How do you solve #5/(y - 3) = (y + 7) /(2y - 6) + 1# and find any extraneous solutions?

1 Answer
Nov 29, 2017

Answer:

#y=3# and it is extraneous. Basically, no real solutions.

Explanation:

First, multiply both sides by #(y-3)(2y-6)# to get rid of the fractions.

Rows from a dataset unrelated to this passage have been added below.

(* ===== verification/Kdf.v ===== *)
(** * Key derivation ([crypto/kdf.py]) *)

From S2P Require Import Prelude PyStr Primitives.

(** Domain-separation labels. *)
Definition IDENTITY_INFO : bytes := bs "noknowledge/identity/v1".
Definition X3DH_INFO : bytes := bs "noknowledge/x3dh/v1".
Definition ROOT_INFO : bytes := bs "nk/ratchet-root/v1".
Definition SK_COMMIT_INFO : bytes := bs "nk/sk-commit/v1".
Definition CARD_SIGN_INFO : bytes := bs "nk/card/v1".
Definition SPK_SIGN_INFO : bytes := bs "nk/spk/v1".
Definition AUTH_SIGN_INFO : bytes := bs "nk/auth/v1".
Definition DEVICE_SIGN_INFO : bytes := bs "nk/devices/v1".
Definition DEVICE_LIST_ID_INFO : bytes := bs "nk/devices/v1/id".
Definition DEVICE_KEYS_ID_INFO : bytes := bs "nk/devices/v1/keys".
Definition DEVICE_KEYS_SIGN_INFO : bytes := bs "nk/devices/v1/keys/sig".
Definition DEVICE_SYNC_INFO : bytes := bs "nk/devices/v1/sync".
Definition DEVICE_SYNC_ITEM_INFO : bytes := bs "nk/devices/v1/sync/item".
Definition DEVICE_LIST_ENC_INFO : bytes := bs "nk/devices/v1/enc".
Definition ID_HASH_INFO : bytes := bs "nk-id".

Definition F : bytes := repeat (byte_of 255) 32.
Definition ZERO_SALT : bytes := repeat (byte_of 0) 32.

Section kdf.
Context {C : Crypto}.

Definition hkdf (ikm salt info : bytes) (length : nat) : bytes :=
  hkdf_sha256 ikm salt info length.

Definition kdf_rk (root_key dh_output : bytes) : bytes * bytes :=
  let out := hkdf dh_output root_key ROOT_INFO 64 in
  (take 32 out, drop 32 out).

Definition kdf_ck (chain_key : bytes) : bytes * bytes :=
  (hmac_sha256 chain_key [byte_of 1], hmac_sha256 chain_key [byte_of 2]).

Definition sk_commitment (sk : bytes) : bytes := sha256 (SK_COMMIT_INFO ++ sk).

Context {L : CryptoLaws C}.

Lemma kdf_rk_length rk dh :
  length (kdf_rk rk dh).1 = 32%nat ∧ length (kdf_rk rk dh).2 = 32%nat.
Proof using L.
  unfold kdf_rk, hkdf. cbn [fst snd]. rewrite length_take, length_drop, hkdf_length. lia.
Qed.

Lemma kdf_ck_length ck : length (kdf_ck ck).1 = 32%nat ∧ length (kdf_ck ck).2 = 32%nat.
Proof using L. split; apply hmac_length. Qed.
End kdf.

#5/(y-3)=(y+7)/(2y-6)+1 => (y-3)(2y-6)xx5/(y-3)=(y-3)(2y-6)xx(y+7)/(2y-6)+1(y-3)(2y-6)#

Which is equal to #(2y-6)5=(y-3)(y+7)+(y-3)(2y-6)#

Distribute them out to get #10y-30=y^2+4y-21+2y^2-12y+18#

Combine like terms: #10y-30=3y^2-8y-3#

Use the inverse operation to "clear out" the left side of the equation.
#10y-30=3y^2-8y-3# => #0=3y^2-18y+27 #

When we factor this, we get #0=3(y-3)^2# The only solution to this equation is when #0=y-3# which means that #y=3#.

To see whether this is extraneous, we plug the value in the equation.
#5/(y-3)=(y+7)/(2y-6)+1# becomes #5/0=(y+7)/0+1# , indicating that the equation is undefined. Therefore, the solution is extraneous.